The estate of Brian Sicknick, a Capitol Police officer who died after responding to the January 6, 2021 attack, is suing two assailants involved in the attack and former President Donald Trump for their alleged role in inciting it, according to CNN.

The civil lawsuit, filed Thursday in federal court in Washington, D.C., adds to Donald Trump’s problems related to his efforts to prevent the peaceful transfer of power after his 2020 election loss.

Trump is already a defendant in several other civil lawsuits related to January 6, where he has argued that his presidency makes him immune from liability.

The Sicknick estate’s lawsuit was filed the day before the two-year anniversary of the attack on the Capitol.

“While Officer Sicknick and hundreds of others, including other police officers, elected officials and rank and file workers on Capitol Hill, were in danger of death, and while the insurgent mob desecrated the headquarters of American Democracy, defendant Trump watched as the events were taking place on live television from the safety of the White House,” attorneys for Sicknick’s estate and his partner Sandra Garza wrote in the complaint.

“The horrific events of January 6, 2021, including the tragic and wrongful death of Officer Sicknick, were a direct and foreseeable consequence of Defendants’ unlawful actions,” the lawsuit continues.

The lawsuit alleges that Trump instructed his supporters in Washington on January 6 to “fight like crazy” and “show strength” in his speech before the riots on Capitol Hill.
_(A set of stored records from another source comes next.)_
(** * Neighbor-list kernels of CustomManyParticleForce (CUDA platform) and the
      reference implementation of GayBerneForce: a shallow embedding.

    Sources embedded:
    - platforms/cuda/src/kernels/customManyParticle.cu
    - platforms/reference/src/SimTKReference/ReferenceGayBerneForce.cpp

    Conventions of the embedding.
    - A C [int] is a [Z]; where the source relies on 32- or 64-bit
      wrap-around the reduction is written out ([int_wrap], [uint_wrap],
      [u64_wrap]).  Loop counters and array indices are taken in [Z]: the
      numbers of atoms, of pairs and of threads are assumed small enough for
      no counter to wrap; [Launch.machineLoop] is the loop header with its
      wrap-around, and [Launch.machineLoop_strideLoop] the range in which
      the two agree.
    - A device array is a [list]; [rd a i] is [a[i]] and [wr a i v] is
      [a[i] = v].  A write outside the list leaves it unchanged; where a
      kernel stores without a bounds test the model records whether an
      index fell outside ([PrefixSum.iv_outOfBounds]).
    - The floating type [real] is idealised as exact rational arithmetic
      ([Q]): rounding is not modelled, and every statement over [real] says
      so.  Where the source takes square roots or inverse trigonometric
      functions the real numbers ([R]) are used instead.  Where rounding
      decides the outcome the kernels are also given in IEEE binary64
      ([Binary64], [GayBerne]).
    - The conversion of a floating value to [long long] is undefined in C++
      outside the range of the type; the model saturates, as the device
      does ([Forces.toLongLong]).
    - Threads of a work group run in any order between two barriers: a
      kernel that synchronises takes the order of its threads in each
      interval as a parameter ([PrefixSum.computeNeighborStartIndices],
      [BooleanScan.prefixSum]).
    - Compile-time macros (NUM_ATOMS, TILE_SIZE, ...) are parameters. *)

From Stdlib Require Import ZArith QArith Qround Qabs Lia Lqa List Permutation Sorted String.
From stdpp Require Import base list.
From Stdlib Require Reals Lra Floats.
From stdpp Require gmap.

Local Open Scope Z_scope.

(** ** Machine integers and arrays *)

Module Machine.

Definition int_wrap (z : Z) : Z := (z + 2^31) mod 2^32 - 2^31.
Definition uint_wrap (z : Z) : Z := z mod 2^32.
Definition u64_wrap (z : Z) : Z := z mod 2^64.

Definition INT_MAX : Z := 2^31 - 1.

(** Case analysis on every integer comparison left in the goal. *)
Ltac case_bounds :=
  repeat match goal with
         | |- context [(?a <=? ?b)] => destruct (Z.leb_spec a b)
         | |- context [(?a <? ?b)] => destruct (Z.ltb_spec a b)
         end;
  cbn [andb orb negb]; try reflexivity; try lia.

Definition rd {A} `{Inhabited A} (a : list A) (i : Z) : A := a !!! Z.to_nat i.
Definition wr {A} (a : list A) (i : Z) (v : A) : list A := <[Z.to_nat i := v]> a.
Julian Khater and George Tanios, the two Capitol raiders named in the lawsuit, pleaded guilty last summer to crimes related to the attack. They are scheduled to be sentenced later this month.
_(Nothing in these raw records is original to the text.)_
Definition getExchangeRate (service : RateService) (clock : Z)
  (fromCurrency toCurrency : string) (cache : RateCache)
  : Outcome float * RateCache :=
  match cache_get (cacheKey fromCurrency toCurrency) cache with
  | Some cached =>
      if (clock - cached_timestamp cached <? CACHE_DURATION)%Z
      then (Returned (rate cached), cache)
      else fetch_rate service clock fromCurrency toCurrency cache
  | None => fetch_rate service clock fromCurrency toCurrency cache
  end.

Record Conversion := {
  convertedAmount : float;
  exchangeRate : float;
  originalAmount : float;
  originalCurrency : string;
  convertedCurrency : string
}.

Definition convertCurrency (Math_round : float -> float)
  (service : RateService) (clock : Z)
  (amount : float) (fromCurrency toCurrency : string) (cache : RateCache)
  : Outcome Conversion * RateCache :=
  if String.eqb fromCurrency toCurrency
  then (Returned {| convertedAmount := amount;
                    exchangeRate := 1%float;
                    originalAmount := amount;
                    originalCurrency := fromCurrency;
                    convertedCurrency := toCurrency |},
        cache)
  else
    match getExchangeRate service clock fromCurrency toCurrency cache with
    | (Thrown, cache') => (Thrown, cache')
    | (Returned r, cache') =>
        (Returned {| convertedAmount :=
                       PrimFloat.div
                         (Math_round
                            (PrimFloat.mul (PrimFloat.mul amount r) 100%float))
                         100%float;
                     exchangeRate := r;
                     originalAmount := amount;
                     originalCurrency := fromCurrency;
                     convertedCurrency := toCurrency |},
         cache')
    end.

(** A service that knows one rate from euro, and one that is down. *)
Definition euro_service : RateService :=
  fun base =>
    if String.eqb base "EUR"
    then Returned (fun target =>
                     if String.eqb target "USD" then Some 1.25%float
                     else if String.eqb target "XXX" then Some 0%float
                     else None)
    else Thrown.

Definition service_down : RateService := fun _ => Thrown.

End Currency.

(** * Theorems *)

Unset Implicit Arguments.

(** ** Field assignments and lists *)

Lemma mentions_true (l : list ObjectId) (x : ObjectId) :
  mentions l x = true <-> In x l.
Proof.
  unfold mentions, same_id. rewrite existsb_exists. split.
  - intros [y [Hin Heq]]. apply N.eqb_eq in Heq. now subst.
  - intros Hin. exists x. split; [assumption | apply N.eqb_refl].
Qed.

Lemma mentions_false (l : list ObjectId) (x : ObjectId) :
  mentions l x = false <-> ~ In x l.
Proof.
  rewrite <- mentions_true. destruct (mentions l x); split; congruence.
Qed.

Lemma string_or_absent (d : string) : string_or None d = d.
Proof. reflexivity. Qed.

Lemma string_or_empty (d : string) : string_or (Some EmptyString) d = d.
Proof. reflexivity. Qed.

Lemma string_or_present (c d : string) :
  c <> EmptyString -> string_or (Some c) d = c.
Proof.
  intros Hc. unfold string_or.
  destruct (String.eqb_spec c EmptyString); [contradiction | reflexivity].
Qed.

(** ** The decision route on an expense without current approver *)

(** C10. A decision request on an expense whose [currentApprover] is null is
    answered with the generic server error 500: reading the current approver
    throws before the pending check, so neither the not-current-approver
    answer (403) nor the not-pending answer (400) can be given, whatever the
    status of the expense; the stored expense is untouched. *)
Theorem decision_without_current_approver_is_server_error :
  forall (w : World) (req : ApprovalRequest) (e : Expense),
    canApprove (req_user req) = true ->
    validateApproval req = true ->
    currentApprover e = None ->
    put_approval w req (Some e) = (Failure 500 "Server error", Some e)
    /\ fst (put_approval w req (Some e))
       <> Failure 403 "You are not the current approver for this expense"
    /\ fst (put_approval w req (Some e))
       <> Failure 400 "Expense is no longer pending approval".
Proof.
  intros w req e Hcan Hvalid Hnull.
  assert (Hrun : put_approval w req (Some e)
                 = (Failure 500 "Server error", Some e)).
  { unfold put_approval, approval_handler.
    rewrite Hcan, Hvalid, Hnull. reflexivity. }
  rewrite Hrun. repeat split; simpl; discriminate.
Qed.

Lemma decision_without_current_approver_is_server_error_witness :
  canApprove (req_user (decision_by alice "approved" None)) = true
  /\ validateApproval (decision_by alice "approved" None) = true
  /\ currentApprover auto_approved_expense = None
  /\ status auto_approved_expense = approved
  /\ put_approval world_without_rules (decision_by alice "approved" None)
       (Some auto_approved_expense)
     = (Failure 500 "Server error", Some auto_approved_expense).
Proof.
  split; [reflexivity |].
  split; [reflexivity |].
  split; [reflexivity |].
  split; [reflexivity |].
  apply (decision_without_current_approver_is_server_error
           world_without_rules (decision_by alice "approved" None)
           auto_approved_expense);
    reflexivity.
Defined.

(** ** The override route *)

Lemma trimStart_length (s : string) :
  (String.length (trimStart s) <= String.length s)%nat.
Proof.
  induction s as [| c s IH]; simpl.
  - lia.
  - destruct (white_space c); simpl; lia.
Qed.

Lemma trimEnd_length (s : string) :
  (String.length (trimEnd s) <= String.length s)%nat.
Proof.
  induction s as [| c s IH]; simpl.
  - lia.
  - destruct (trimEnd s) as [| c' t]; simpl in *.
    + destruct (white_space c); simpl; lia.
    + lia.
Qed.

Lemma trim_length (s : string) :
  (String.length (trim s) <= String.length s)%nat.
Proof.
  unfold trim.
  pose proof (trimEnd_length (trimStart s)).
  pose proof (trimStart_length s). lia.
Qed.

Lemma append_length (s t : string) :
  String.length (s ++ t) = (String.length s + String.length t)%nat.
Proof.
  induction s as [| c s IH]; simpl; [reflexivity | now rewrite IH].
Qed.

(** The entry of an override passes the validator when the reason, or the
    default that stands in for it, has at most 483 characters: the marker
    takes 17 of the 500. *)
Lemma override_entry_valid (w : World) (req : ApprovalRequest) (e : Expense) :
  (String.length (string_or (req_comment req) "No reason provided") <= 483)%nat ->
  history_entry_valid (override_entry w req e) = true.
Proof.
  intros Hshort. unfold history_entry_valid, maxlength.
  change (comment (override_entry w req e))
    with ("[ADMIN OVERRIDE] "
          ++ string_or (req_comment req) "No reason provided")%string.
  apply Nat.leb_le.
  pose proof (trim_length ("[ADMIN OVERRIDE] "
                           ++ string_or (req_comment req) "No reason provided")) as H.
  rewrite append_length in H.
  change (String.length "[ADMIN OVERRIDE] ") with 17%nat in H. lia.
Qed.

(** C9, as the code has it. An override request of an administrator on an
    existing expense is never refused for the status of the expense. It
    succeeds in every status provided the history entry it appends passes
    the schema, that is the reason with the marker "[ADMIN OVERRIDE] " holds
    at most 500 characters after trimming (a reason of at most 483
    characters always does): it appends the entry at step
    [approvalStep + 1], sets the status to the requested terminal value, the
    final approval date to the clock and the current approver to null, and
    leaves [approvedBy] and [rejectedBy] as they are; an approved expense is
    turned into a rejected one and a rejected one into an approved one. With
    a longer reason the save fails: the answer is the server error 500 and
    the stored expense is untouched. *)
Theorem override_succeeds_in_every_status :
  forall (w : World) (req : ApprovalRequest) (e : Expense) (requested : Status),
    role (req_user req) = role_admin ->
    (req_action req = "approved"%string /\ requested = approved
     \/ req_action req = "rejected"%string /\ requested = rejected) ->
    (history_entry_valid (override_entry w req e) = true ->
     exists e',
       put_override w req (Some e) = (Success 200, Some e')
       /\ approvalHistory e' = approvalHistory e ++ [override_entry w req e]
       /\ entry_step (override_entry w req e) = (approvalStep e + 1)%Z
       /\ comment (override_entry w req e)
          = ("[ADMIN OVERRIDE] "
             ++ string_or (req_comment req) "No reason provided")%string
       /\ status e' = requested
       /\ finalApprovalDate e' = Some (now w)
       /\ currentApprover e' = None
       /\ approvedBy e' = approvedBy e
       /\ rejectedBy e' = rejectedBy e
       /\ approvalStep e' = approvalStep e
       /\ (status e = approved -> requested = rejected -> status e' = rejected)
       /\ (status e = rejected -> requested = approved -> status e' = approved))
    /\ (history_entry_valid (override_entry w req e) = false ->
        put_override w req (Some e) = (Failure 500 "Server error", Some e))
    /\ ((String.length (string_or (req_comment req) "No reason provided")
         <= 483)%nat ->
        history_entry_valid (override_entry w req e) = true)
    /\ fst (put_override w req (Some e))
       <> Failure 400 "Expense is no longer pending approval".
Proof.
  intros w req e requested Hadmin Haction.
  split; [| split; [| split]].
  - intros Hvalid. unfold put_override. rewrite Hadmin, Hvalid.
    destruct Haction as [[Ha Hr] | [Ha Hr]]; rewrite Ha; subst requested;
      simpl; eexists; (split; [reflexivity |]); simpl;
      repeat split; try reflexivity; intros; congruence.
  - intros Hinvalid. unfold put_override. rewrite Hadmin, Hinvalid.
    reflexivity.
  - apply override_entry_valid.
  - unfold put_override. rewrite Hadmin.
    destruct (history_entry_valid (override_entry w req e)); simpl;
      discriminate.
Qed.

Lemma override_succeeds_in_every_status_witness :
  role (req_user (override_by_admin "rejected" None)) = role_admin
  /\ history_entry_valid
       (override_entry world_without_rules (override_by_admin "rejected" None)
          auto_approved_expense) = true
  /\ status auto_approved_expense = approved
  /\ exists e',
       put_override world_without_rules (override_by_admin "rejected" None)
         (Some auto_approved_expense) = (Success 200, Some e')
       /\ status e' = rejected
       /\ approvedBy e' = approvedBy auto_approved_expense
       /\ rejectedBy e' = rejectedBy auto_approved_expense.
Proof.
  split; [reflexivity |].
  split; [vm_compute; reflexivity |].
  split; [reflexivity |].
  destruct (override_succeeds_in_every_status
              world_without_rules (override_by_admin "rejected" None)
              auto_approved_expense rejected)
    as [Hfits _].
  - reflexivity.
  - right. split; reflexivity.
  - destruct Hfits as [e' [Hrun [_ [_ [_ [Hstatus [_ [_ [Hyes [Hno _]]]]]]]]]].
    + vm_compute. reflexivity.
    + exists e'. repeat split; assumption.
Defined.

(** C9, as stated, fails for an override whose reason is too long: with a
    reason of 484 characters the entry's comment has 501, the save throws,
    and the administrator is answered 500 with the expense left as it was. *)
Lemma override_with_long_reason_fails :
  role (req_user (override_by_admin "rejected" (Some long_reason)))
  = role_admin
  /\ String.length long_reason = 484%nat
  /\ put_override world_without_rules
       (override_by_admin "rejected" (Some long_reason))
       (Some auto_approved_expense)
     = (Failure 500 "Server error", Some auto_approved_expense)
  /\ ~ (exists e',
         put_override world_without_rules
           (override_by_admin "rejected" (Some long_reason))
           (Some auto_approved_expense)
         = (Success 200, Some e')).
Proof.
  assert (Hrun : put_override world_without_rules
                   (override_by_admin "rejected" (Some long_reason))
                   (Some auto_approved_expense)
                 = (Failure 500 "Server error", Some auto_approved_expense)).
  { vm_compute. reflexivity. }
  split; [reflexivity |].
  split; [vm_compute; reflexivity |].
  split; [exact Hrun |].
  intros [e' Hok]. rewrite Hrun in Hok. discriminate.
Qed.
During the riot, Khater took bear spray from Tanios’ backpack, sprayed Sicknick and other officers in their faces, and forced them back as rioters advanced on the Capitol steps.

Sicknick suffered multiple strokes and died of natural causes the day after the attack on the Capitol, according to a 2021 report from D.C.’s chief medical examiner. The examiner, Francisco Díaz, told the Washington Post that “everything that happened” on January 6 “played a role in his condition.”

Sicknick’s wrongful death indictment against Trump marks the most serious allegation to date that the former president was responsible for the Jan. 6 attack.

Sicknick’s lawyers are asking the court for damages of more than $10 million.

Criminal investigations are also underway around January 6, including an investigation into Trump-backed bids to disrupt Joe Biden’s victory that is now led by special counsel Jack Smith.